Go through the records below and copy out every line holding "unfold".

*** Opening of INFORMATION SUPPLIED ***

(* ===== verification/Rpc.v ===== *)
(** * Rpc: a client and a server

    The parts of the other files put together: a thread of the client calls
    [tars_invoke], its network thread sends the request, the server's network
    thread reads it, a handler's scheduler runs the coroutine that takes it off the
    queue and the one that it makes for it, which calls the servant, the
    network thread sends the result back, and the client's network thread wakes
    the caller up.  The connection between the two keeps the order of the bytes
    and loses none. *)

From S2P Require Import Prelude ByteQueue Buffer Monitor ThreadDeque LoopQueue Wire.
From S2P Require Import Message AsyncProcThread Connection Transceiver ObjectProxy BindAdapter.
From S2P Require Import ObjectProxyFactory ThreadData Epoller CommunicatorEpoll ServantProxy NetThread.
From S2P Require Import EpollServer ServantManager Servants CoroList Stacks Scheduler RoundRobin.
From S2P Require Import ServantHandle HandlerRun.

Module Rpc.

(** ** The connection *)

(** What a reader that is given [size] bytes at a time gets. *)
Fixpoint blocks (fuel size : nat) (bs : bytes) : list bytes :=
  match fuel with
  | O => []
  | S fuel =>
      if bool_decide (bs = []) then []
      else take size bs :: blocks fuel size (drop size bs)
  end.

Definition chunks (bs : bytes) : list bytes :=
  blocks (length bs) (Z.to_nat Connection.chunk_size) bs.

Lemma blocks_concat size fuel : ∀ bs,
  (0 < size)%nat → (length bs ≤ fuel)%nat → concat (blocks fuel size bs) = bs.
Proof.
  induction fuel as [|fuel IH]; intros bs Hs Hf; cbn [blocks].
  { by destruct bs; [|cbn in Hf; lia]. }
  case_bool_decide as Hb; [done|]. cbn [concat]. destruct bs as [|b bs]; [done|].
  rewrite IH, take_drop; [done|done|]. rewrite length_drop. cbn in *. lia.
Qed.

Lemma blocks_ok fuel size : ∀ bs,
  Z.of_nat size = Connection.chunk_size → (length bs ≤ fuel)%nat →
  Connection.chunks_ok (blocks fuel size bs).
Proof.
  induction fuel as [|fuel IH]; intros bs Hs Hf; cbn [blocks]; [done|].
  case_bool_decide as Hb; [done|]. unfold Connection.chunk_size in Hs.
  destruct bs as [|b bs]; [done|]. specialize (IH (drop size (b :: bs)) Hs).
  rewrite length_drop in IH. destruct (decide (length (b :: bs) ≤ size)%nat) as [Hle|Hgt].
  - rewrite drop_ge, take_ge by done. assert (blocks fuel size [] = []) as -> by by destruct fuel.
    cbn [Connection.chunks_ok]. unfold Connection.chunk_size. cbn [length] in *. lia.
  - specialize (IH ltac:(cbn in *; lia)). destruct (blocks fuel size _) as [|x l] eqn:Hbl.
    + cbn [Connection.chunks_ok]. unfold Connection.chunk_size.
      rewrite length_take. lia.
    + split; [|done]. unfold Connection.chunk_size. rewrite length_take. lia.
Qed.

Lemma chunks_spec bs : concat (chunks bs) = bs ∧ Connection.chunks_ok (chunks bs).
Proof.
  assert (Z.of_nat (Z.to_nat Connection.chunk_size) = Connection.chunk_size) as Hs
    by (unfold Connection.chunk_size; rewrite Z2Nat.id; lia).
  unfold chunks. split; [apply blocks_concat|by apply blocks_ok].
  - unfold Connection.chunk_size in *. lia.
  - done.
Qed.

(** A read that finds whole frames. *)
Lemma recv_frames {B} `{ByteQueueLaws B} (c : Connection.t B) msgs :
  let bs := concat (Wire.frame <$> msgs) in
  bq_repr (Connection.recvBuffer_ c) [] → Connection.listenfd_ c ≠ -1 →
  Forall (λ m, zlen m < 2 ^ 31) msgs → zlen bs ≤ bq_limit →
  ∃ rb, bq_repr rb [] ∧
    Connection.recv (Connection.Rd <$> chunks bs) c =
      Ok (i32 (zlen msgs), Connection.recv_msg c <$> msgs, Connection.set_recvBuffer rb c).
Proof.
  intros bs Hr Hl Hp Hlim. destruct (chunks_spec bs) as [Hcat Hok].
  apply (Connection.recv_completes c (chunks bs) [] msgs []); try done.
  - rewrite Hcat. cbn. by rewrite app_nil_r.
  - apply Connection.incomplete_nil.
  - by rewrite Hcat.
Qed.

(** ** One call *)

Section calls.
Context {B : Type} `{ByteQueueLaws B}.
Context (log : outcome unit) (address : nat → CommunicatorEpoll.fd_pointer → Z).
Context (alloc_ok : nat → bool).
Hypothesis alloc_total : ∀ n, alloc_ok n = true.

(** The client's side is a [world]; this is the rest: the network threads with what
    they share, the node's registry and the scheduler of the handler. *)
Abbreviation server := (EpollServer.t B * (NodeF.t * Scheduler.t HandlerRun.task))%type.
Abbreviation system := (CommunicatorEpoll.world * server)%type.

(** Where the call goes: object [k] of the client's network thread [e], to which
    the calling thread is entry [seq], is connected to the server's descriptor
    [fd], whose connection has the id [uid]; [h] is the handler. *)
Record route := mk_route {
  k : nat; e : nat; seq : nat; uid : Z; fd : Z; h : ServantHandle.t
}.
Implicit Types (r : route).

*** Close of INFORMATION SUPPLIED ***
*** Opening of INFORMATION SUPPLIED ***

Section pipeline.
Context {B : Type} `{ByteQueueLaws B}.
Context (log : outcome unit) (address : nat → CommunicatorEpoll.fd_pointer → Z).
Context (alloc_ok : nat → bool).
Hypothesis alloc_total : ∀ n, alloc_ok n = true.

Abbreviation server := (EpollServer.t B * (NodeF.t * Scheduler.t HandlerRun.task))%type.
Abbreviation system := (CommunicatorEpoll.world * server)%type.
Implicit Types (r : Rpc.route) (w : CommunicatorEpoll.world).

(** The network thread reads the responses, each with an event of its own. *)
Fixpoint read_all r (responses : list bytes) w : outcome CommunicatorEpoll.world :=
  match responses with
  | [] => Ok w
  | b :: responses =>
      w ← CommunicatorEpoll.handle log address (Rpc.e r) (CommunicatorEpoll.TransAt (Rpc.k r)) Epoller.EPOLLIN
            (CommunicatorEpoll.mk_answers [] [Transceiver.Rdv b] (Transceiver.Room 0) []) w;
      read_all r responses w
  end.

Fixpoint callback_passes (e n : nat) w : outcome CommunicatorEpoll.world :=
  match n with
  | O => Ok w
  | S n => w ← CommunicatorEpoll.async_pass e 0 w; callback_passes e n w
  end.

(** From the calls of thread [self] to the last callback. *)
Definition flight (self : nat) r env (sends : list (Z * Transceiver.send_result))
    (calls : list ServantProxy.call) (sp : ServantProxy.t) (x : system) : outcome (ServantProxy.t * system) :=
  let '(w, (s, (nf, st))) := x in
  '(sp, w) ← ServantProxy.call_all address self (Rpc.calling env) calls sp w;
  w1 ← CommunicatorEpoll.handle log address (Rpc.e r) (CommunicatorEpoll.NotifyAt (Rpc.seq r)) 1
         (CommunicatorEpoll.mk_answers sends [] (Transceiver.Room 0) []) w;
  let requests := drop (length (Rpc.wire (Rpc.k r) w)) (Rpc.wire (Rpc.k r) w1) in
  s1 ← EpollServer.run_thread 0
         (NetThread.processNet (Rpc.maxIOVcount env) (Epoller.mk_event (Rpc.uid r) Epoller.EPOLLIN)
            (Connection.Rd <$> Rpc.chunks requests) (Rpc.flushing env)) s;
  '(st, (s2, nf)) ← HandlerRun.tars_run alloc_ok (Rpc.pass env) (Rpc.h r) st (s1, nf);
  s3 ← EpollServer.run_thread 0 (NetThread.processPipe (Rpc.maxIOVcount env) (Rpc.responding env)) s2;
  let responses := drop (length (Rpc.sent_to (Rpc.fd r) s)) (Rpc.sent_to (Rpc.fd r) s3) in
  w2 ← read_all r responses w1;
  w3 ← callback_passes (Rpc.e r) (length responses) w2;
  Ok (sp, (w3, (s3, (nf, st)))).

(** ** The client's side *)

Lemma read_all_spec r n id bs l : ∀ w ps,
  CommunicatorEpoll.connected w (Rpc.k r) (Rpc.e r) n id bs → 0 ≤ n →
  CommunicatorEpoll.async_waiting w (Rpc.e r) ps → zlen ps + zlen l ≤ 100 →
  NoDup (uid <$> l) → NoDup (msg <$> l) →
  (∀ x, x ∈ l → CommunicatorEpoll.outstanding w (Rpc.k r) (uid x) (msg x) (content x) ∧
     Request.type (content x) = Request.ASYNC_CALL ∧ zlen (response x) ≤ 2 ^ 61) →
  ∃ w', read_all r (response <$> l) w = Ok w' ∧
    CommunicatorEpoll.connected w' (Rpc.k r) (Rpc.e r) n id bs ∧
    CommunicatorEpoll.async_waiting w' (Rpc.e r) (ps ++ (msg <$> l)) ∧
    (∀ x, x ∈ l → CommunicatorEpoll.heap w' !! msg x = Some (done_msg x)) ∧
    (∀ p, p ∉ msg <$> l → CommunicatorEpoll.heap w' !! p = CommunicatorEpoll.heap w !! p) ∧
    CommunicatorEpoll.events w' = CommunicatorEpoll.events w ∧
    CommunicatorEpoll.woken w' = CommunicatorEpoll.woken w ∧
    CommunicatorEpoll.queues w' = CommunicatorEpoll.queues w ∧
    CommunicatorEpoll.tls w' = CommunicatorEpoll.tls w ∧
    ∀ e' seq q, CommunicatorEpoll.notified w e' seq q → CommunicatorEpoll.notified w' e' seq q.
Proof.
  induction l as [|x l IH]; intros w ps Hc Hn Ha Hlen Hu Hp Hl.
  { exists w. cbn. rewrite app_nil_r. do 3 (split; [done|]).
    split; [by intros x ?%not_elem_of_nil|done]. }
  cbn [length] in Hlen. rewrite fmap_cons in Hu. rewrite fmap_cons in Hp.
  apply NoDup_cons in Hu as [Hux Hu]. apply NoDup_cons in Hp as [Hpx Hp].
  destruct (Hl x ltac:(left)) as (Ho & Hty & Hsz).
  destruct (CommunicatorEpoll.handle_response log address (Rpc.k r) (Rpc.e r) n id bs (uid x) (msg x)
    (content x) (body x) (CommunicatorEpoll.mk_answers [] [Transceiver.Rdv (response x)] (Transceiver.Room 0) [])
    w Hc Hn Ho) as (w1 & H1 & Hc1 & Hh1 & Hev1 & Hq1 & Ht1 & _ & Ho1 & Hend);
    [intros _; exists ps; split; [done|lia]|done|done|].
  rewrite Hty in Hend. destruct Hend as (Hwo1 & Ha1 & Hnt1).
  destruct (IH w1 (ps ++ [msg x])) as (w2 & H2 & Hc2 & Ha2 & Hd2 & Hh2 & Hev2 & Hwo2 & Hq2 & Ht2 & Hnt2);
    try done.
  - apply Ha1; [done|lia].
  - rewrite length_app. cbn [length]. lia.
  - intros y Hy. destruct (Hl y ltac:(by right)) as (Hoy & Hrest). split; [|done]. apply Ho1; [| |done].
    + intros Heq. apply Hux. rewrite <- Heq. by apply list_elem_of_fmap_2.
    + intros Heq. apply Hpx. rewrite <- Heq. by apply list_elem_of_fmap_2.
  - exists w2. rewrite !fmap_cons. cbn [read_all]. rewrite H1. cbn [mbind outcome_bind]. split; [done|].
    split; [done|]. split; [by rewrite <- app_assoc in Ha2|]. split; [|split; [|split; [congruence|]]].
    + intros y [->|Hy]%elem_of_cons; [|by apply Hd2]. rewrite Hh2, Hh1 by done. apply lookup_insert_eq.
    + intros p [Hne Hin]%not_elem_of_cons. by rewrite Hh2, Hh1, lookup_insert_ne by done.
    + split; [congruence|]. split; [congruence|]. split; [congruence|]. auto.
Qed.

*** Close of INFORMATION SUPPLIED ***

OUTPUT FOR THIS TASK
  case_bool_decide as Hb; [done|]. unfold Connection.chunk_size in Hs.
    cbn [Connection.chunks_ok]. unfold Connection.chunk_size. cbn [length] in *. lia.
    + cbn [Connection.chunks_ok]. unfold Connection.chunk_size.
    + split; [|done]. unfold Connection.chunk_size. rewrite length_take. lia.
    by (unfold Connection.chunk_size; rewrite Z2Nat.id; lia).
  unfold chunks. split; [apply blocks_concat|by apply blocks_ok].
  - unfold Connection.chunk_size in *. lia.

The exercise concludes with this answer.